A number of the VRE user requirements for searching involve searching for people (or involve people as search terms), but the current search tools for searching people are severly limited. One possible solution to this, is to boot-strap the ability to search within a community by enabling people to publish their own metadata, in a systematic way.


1. Basic Plan

There are three parts to the plan. Part A deals with group data, Part B deals with personal data and Part C deals with aggregation of other data published within and about the institution.

1.1. Part A

Publish group details of name, URL, postal address, telephone number, fax number and super-group. DO NOT expose any emails in any form. All this information is available from LDAP and can be updated on a regular schedule to keep it current.

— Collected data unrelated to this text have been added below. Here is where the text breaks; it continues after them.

(** When the extraction result is plain for the report model, the data of
    the response body is the extracted mapping, unchanged. *)
Lemma plain_extraction_is_returned_unchanged W k file st path d :
  extracted W k file st path (JDict d) ->
  plain (report_model k) (JDict d) ->
  exists env st',
    process_report W k file st = (inr env, st') /\
    json_path ["data"] (body (respond (inr env))) = Some (JDict d).
Proof.
  intros Hext Hp.
  destruct (RoundTrip.plain_round_trip W _ _ Hp) as (report & Hval & Hj).
  assert (Hd : d <> []).
  { intros ->. destruct k; inversion Hp as [| | | | | | | |? ? ? _ Hf]; inversion Hf. }
  destruct (valid_extraction_is_canonicalised W k file st path d report Hext Hd Hval)
    as (env & st' & Hrun & _ & Hdata & _).
  exists env, st'. split; [exact Hrun|].
  destruct env as [sc msg [dd|] pt]; cbn in Hdata; [|discriminate].
  injection Hdata as Hdata. unfold dumped_json in Hj. rewrite <- Hdata in Hj.
  cbn. now rewrite <- Hj.
Qed.

(** C7.  When the extraction step yields the minimal CT-scan mapping of
    the specification, the CT-scan handler returns an envelope with
    [success = true] whose [date_of_test] is the date 2024-01-15, and the
    response body reads [success: true] and
    [data.date_of_test = "2024-01-15"]. *)
Theorem minimal_ct_extraction_keeps_its_date W file st path :
  extracted W ctscan file st path (JDict Demo.minimal_ct) ->
  exists env st',
    process_ctscan_report W file st = (inr env, st') /\
    success env = true /\
    (exists d, data env = Some d /\
               lookup "date_of_test" d = Some (PDate (PyDate.mkdate 2024 1 15))) /\
    status_code (respond (inr env)) = 200 /\
    json_path ["success"] (body (respond (inr env))) = Some (JBool true) /\
    json_path ["data"; "date_of_test"] (body (respond (inr env)))
      = Some (JStr "2024-01-15").
Proof.
  intros Hext.
  destruct (valid_extraction_is_canonicalised W ctscan file st path Demo.minimal_ct
              _ Hext ltac:(discriminate) eq_refl)
    as (env & st' & Hrun & Hs & Hdata & _).
  exists env, st'. split; [exact Hrun|]. split; [exact Hs|].
  destruct env as [sc msg [dd|] pt]; cbn in Hs, Hdata; [|discriminate].
  injection Hdata as ->. subst sc. repeat split. eexists. split; reflexivity.
Qed.

Lemma minimal_ct_extraction_keeps_its_date_witness :
  exists env st',
    process_ctscan_report (Demo.working (JDict Demo.minimal_ct))
      (Demo.upload "scan.pdf") Demo.fresh = (inr env, st') /\
    json_path ["data"; "date_of_test"] (body (respond (inr env)))
      = Some (JStr "2024-01-15").
Proof.
  destruct (minimal_ct_extraction_keeps_its_date
              (Demo.working (JDict Demo.minimal_ct)) (Demo.upload "scan.pdf")
              Demo.fresh "/tmp/tmpk3v9.pdf" (demo_extracted ctscan _))
    as (env & st' & H & _ & _ & _ & _ & Hd).
  exists env, st'. split; assumption.
Defined.

(** The deferred cleanup never raises: a failure to remove the file is
    logged. *)
Lemma cleanup_temp_file_never_raises W file_path s :
  exists s', cleanup_temp_file W file_path s = (inr tt, s').
Proof.
  unfold cleanup_temp_file, try_except, bind.
  destruct (os_path_exists W file_path); cbn; [|eexists; reflexivity].
  destruct (os_remove W file_path) as [e|[]]; cbn; eexists; reflexivity.
Qed.

(** The [except] clauses: an [HTTPException] goes through as it is; any
    other exception becomes a 500 whose detail ends with the exception's
    text, after the cleanup is scheduled if the temporary file exists. *)
Lemma process_except_http k file c d s :
  process_except k file (HTTPException c d) s = (inl (HTTPException c d), s).
Proof. reflexivity. Qed.

Lemma process_except_error k file e s :
  exists s',
    process_except k file (PyException e) s =
      (inl (HTTPException 500 ("Internal server error: " ++ error_text e)), s') /\
    scheduled s s' (match temp_file_path s with
                    | Some path => [("cleanup_temp_file", path)]
                    | None => []
                    end) /\
    calls (trace s') = calls (trace s).
Proof.
  unfold process_except, bind, scheduled. cbn.
  destruct (temp_file_path s) as [path|]; cbn;
    (eexists; split; [reflexivity|]); cbn;
    rewrite calls_app, ?app_nil_r; cbn; rewrite ?app_nil_r; auto.
Qed.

This allows individuals to associate themselves with their unit in FOAF, without having to replicate all the details. By encoding the URL as a homepage and not using foaf:authority we can be clear that we are not claiming to be or to represent the group, merely containing data about them and pointing to them.

1.2. Part B

Expose an interface for individuals to publish their own details in FOAF. The interface would find basic information out about the individual from LDAP (title, several forms of name, email and email SHA1) and links to their organisation (if the Part A above is not done, the information has to be included en-mass here). The interface would allow users to enter other details about themselves and their research groups, as is standard in FOAF creation tools (see [1] and [2]).

FOAF contains a specific mechanism for hiding email addresses to avoid the problem of attracting SPAM [4]. Rather than distribute email addresses, SHA1 hashes of email addresses are used, so that anyone who already has the email address can easily check to see if the hash matches an email address, but there is no way of recovering the email address from the hash.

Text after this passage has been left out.